Sulfur and the origins of life
Degree GrantorUniversity of Canterbury
Degree NameMaster of Science
Both organic and inorganic sulfur play an important role in fundamental contemporary biochemistry, suggesting that life's common ancestor used sulfur in its metabolism. In support of this idea is the widely held belief that present-day sulfurmetabolising thermophilic bacteria are the most primitive organisms within the biosphere. This thesis postulates that sulfur may have been important in the origins of life, and reports investigates several interesting and potentially prebiotic reactions involving sulfur. Three different types of chemistry were investigated. The formation of pyrophosphate from phosphate with thioesters over metal phosphate precipitates has been reported; this can be considered a biomimic of the important succinyl-CoA synthetase-catalysed reaction in the citric acid cycle of present-day organisms.
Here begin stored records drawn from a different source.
Lemma packed_ISA : does this (ISA a this) s (obj_step this O_ISA o).
Proof.
  apply packed_same. unfold ISA. rewrite Ht. unfold rbnd at 1, rassert, rret at 1. cbn [negb]. by rstep (proj1 packed_load).
Qed.

End Packed.

Lemma packed_setWeak_loop fuel this s bits side : counted a s this bits side -> (length (stores s) < fuel)%nat ->
  does this (setWeaklyReferenced_nolock a fuel this ;; rret 0) s (obj_step this O_setWeaklyReferenced (view bits side)).
Proof.
  revert s. induction fuel as [|fuel IH]; intros s Hc Hf; [lia|]. pose proof Hc as [H1 H2 H3 H4 H5 H6 H7].
  cbn [setWeaklyReferenced_nolock obj_step]. unfold does, rbnd at 1. rstep (rc_load s this bits H1). rewrite H3. cbn [negb].
  assert (Hb : 0 <= rc_shift a - 3 < rc_shift a) by (destruct a; simpl; lia). destruct (weakly_referenced a bits) eqn:Ew.
  { exists s. split_and!; try done. left. exists bits, side. simpl. by rewrite Ew. }
  destruct (set_bit_spec a (rc_shift a - 3) bits Hb H2) as (Hok & Hex & _). set (bits' := set_weakly_referenced a true bits).
  destruct (store_cases s this bits bits' H1) as [(rest & Hst & Hs)|Hs]; rstep Hs; cbn [negb].
  - destruct (IH (with_stores s rest)) as (s' & R & P & L & F & N); [by apply (counted_same a s)|rewrite Hst in Hf; simpl in *; lia|].
    exists s'. split_and!; try done. etrans; [by apply frame_stores|done].
  - assert (Hbit : forall j, 0 <= j < rc_shift a -> Z.testbit bits' j = (rc_shift a - 3 =? j) || Z.testbit bits j)
      by (intros j Hj; by apply (set_bit_testbit a)).
    assert (Hfl : nonpointer bits' = true /\ has_sidetable_rc a bits' = has_sidetable_rc a bits /\
      deallocating a bits' = deallocating a bits /\ weakly_referenced a bits' = true).
    { unfold nonpointer, has_sidetable_rc, deallocating, weakly_referenced in *. rewrite !Hbit by (destruct a; simpl; lia).
      rewrite H3. destruct a; split_and!; reflexivity || apply orb_true_r. }
    destruct Hfl as (F1 & F2 & F3 & F4). eexists. split_and!; [reflexivity| |done|apply frame_isa|done].
    left. exists bits', side. split; [apply (counted_isa a s this bits); [done|done|done|by rewrite F2]|].
    cbn [fst]. unfold view, count in *. cbn [refs dying class raw view]. rewrite F3, F4. f_equal; [by rewrite (Hex : extra_rc a bits' = _)|].
    symmetry. apply set_bit_class. lia.
Qed.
The ability of ferrous sulfide and/or ferrous phosphate precipitates to catalyse pyrophosphate production with thioesters or metal ion-bound thioacids as condensing agents was investigated. No pyrophosphate production was detected, but interesting results regarding the effect of ferrous ions in solution and ferrous sulfide precipitates and ferrous phosphate precipitates on the rate of hydrolysis of thioacetic acid are reported. Ferrous ion- and sulfide ion-mediated redox chemistry of thioesters and metal-ion bound thioacids was investigated. The motivation for these experiments came from the involvement of thioesters in contemporary biochemical redox reactions. No ferrous ion- or sulfide ion-dependent redox chemistry was demonstrated. Finally amide bond formation between amines and metal ion-bound thioacids was investigated. It was discovered that nickel sulfide precipitates are efficient catalysts in this process. Nickel sulfide would have been present in the oceans of primordial earth, and may therefore have been an important prebiotic catalyst in the origin of amide bonds in metabolism.